> PROBLEM REQUIREMENTS
Only the lines below between the ones containing "Accounts: chain/account_evaluator.cpp, protocol/account.cpp" and "of the operations, their", inclusive, are to be reproduced, each exactly as it stands.

-- LISTED RECORDS follows --

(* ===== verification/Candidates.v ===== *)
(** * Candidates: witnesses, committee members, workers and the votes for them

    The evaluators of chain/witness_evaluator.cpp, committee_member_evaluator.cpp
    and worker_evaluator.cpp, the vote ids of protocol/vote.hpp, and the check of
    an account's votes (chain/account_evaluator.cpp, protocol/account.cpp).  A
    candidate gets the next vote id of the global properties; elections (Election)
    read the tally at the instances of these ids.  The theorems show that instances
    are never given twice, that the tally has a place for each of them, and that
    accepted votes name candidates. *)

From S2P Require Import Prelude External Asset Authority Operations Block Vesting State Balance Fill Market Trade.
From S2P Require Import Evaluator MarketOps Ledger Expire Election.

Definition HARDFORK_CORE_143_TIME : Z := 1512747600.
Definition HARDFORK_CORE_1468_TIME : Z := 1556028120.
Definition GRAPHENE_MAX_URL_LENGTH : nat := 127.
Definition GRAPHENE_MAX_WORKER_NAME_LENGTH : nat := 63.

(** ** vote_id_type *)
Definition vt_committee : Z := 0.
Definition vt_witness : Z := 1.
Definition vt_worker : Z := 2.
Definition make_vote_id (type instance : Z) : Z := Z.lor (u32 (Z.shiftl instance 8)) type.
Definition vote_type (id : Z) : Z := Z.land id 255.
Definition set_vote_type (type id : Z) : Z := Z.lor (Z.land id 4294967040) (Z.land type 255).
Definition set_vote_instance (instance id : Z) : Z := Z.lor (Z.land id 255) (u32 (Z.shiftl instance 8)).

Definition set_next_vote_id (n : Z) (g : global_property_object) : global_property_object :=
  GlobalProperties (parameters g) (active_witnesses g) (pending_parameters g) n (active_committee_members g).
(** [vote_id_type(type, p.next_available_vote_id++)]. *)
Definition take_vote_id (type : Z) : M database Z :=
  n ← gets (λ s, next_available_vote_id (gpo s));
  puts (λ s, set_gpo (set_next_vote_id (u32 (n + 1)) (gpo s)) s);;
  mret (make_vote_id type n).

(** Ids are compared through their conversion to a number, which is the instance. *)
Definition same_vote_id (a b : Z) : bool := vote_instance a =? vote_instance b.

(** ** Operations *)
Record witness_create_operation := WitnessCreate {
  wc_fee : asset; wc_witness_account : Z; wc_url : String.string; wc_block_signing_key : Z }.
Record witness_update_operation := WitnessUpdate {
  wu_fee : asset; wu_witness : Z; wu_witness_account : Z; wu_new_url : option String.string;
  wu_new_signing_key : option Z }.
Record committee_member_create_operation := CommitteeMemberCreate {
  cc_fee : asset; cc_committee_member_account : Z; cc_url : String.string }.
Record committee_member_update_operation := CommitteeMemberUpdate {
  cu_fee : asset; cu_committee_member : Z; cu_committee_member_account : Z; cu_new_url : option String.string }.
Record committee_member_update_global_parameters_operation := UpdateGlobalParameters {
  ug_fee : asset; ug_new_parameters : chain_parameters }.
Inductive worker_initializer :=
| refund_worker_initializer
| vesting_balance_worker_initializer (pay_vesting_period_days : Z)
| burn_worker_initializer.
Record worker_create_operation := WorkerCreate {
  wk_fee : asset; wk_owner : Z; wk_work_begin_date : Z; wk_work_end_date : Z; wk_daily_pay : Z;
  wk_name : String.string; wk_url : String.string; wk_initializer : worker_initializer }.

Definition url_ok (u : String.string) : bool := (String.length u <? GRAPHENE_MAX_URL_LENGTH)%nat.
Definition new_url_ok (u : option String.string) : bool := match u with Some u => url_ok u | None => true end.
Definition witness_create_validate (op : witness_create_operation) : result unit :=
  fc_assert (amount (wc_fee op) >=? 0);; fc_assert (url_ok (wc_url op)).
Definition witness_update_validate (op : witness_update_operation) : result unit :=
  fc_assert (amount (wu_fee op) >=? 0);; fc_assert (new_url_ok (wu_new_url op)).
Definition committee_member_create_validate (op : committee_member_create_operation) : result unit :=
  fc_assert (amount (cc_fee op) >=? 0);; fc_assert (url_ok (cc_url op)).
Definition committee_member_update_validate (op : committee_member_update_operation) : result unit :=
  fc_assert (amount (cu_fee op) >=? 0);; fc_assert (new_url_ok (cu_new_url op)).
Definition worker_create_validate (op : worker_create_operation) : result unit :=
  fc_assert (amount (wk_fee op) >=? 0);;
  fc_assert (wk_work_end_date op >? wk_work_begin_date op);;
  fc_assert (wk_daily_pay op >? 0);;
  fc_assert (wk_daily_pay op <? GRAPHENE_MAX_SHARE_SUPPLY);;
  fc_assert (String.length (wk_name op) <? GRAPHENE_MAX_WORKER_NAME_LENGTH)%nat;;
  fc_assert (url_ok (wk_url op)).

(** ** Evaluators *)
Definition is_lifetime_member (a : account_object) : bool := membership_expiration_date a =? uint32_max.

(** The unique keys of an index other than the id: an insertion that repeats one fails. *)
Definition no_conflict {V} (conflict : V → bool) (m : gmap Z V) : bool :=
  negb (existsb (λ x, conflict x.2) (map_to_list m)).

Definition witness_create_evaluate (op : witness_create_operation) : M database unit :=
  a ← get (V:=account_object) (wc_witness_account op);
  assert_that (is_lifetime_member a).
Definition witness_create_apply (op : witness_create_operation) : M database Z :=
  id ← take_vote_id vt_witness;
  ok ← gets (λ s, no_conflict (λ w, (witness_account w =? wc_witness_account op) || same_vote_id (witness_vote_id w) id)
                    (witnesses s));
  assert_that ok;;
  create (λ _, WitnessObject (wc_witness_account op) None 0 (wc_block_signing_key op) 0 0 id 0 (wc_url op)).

-- LISTED RECORDS concluded --
-- LISTED RECORDS follows --

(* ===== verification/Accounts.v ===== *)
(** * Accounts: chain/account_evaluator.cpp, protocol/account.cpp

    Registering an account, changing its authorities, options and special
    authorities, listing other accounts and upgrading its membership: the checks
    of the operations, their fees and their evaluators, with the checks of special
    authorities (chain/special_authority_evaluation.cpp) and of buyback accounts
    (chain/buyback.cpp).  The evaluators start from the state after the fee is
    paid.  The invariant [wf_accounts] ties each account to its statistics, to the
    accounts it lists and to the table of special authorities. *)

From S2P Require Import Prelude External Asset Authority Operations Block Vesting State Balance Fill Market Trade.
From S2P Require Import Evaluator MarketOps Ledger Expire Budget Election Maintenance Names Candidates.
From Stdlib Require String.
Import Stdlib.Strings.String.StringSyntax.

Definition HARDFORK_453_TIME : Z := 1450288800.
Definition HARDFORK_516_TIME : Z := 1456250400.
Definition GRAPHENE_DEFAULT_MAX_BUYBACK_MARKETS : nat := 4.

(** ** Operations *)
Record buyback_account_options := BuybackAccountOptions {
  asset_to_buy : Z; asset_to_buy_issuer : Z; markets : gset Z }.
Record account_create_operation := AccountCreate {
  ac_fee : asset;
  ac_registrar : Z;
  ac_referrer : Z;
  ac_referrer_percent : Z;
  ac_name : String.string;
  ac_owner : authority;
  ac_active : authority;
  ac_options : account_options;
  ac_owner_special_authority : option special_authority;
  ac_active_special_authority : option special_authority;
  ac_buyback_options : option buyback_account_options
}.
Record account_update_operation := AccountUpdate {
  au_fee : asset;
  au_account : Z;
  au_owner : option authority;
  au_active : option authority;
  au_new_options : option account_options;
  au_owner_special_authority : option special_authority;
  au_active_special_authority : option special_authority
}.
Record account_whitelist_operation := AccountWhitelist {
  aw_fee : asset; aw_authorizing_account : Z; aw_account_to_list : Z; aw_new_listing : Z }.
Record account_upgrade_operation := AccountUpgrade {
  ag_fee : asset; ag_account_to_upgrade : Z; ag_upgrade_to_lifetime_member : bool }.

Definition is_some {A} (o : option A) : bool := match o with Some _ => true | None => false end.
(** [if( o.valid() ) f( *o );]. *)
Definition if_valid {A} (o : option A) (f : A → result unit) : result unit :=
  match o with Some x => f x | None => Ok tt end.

-- LISTED RECORDS concluded --

> ANSWER FOR THIS EXERCISE
(** * Accounts: chain/account_evaluator.cpp, protocol/account.cpp

    Registering an account, changing its authorities, options and special
    authorities, listing other accounts and upgrading its membership: the checks
    of the operations, their fees and their evaluators, with the checks of special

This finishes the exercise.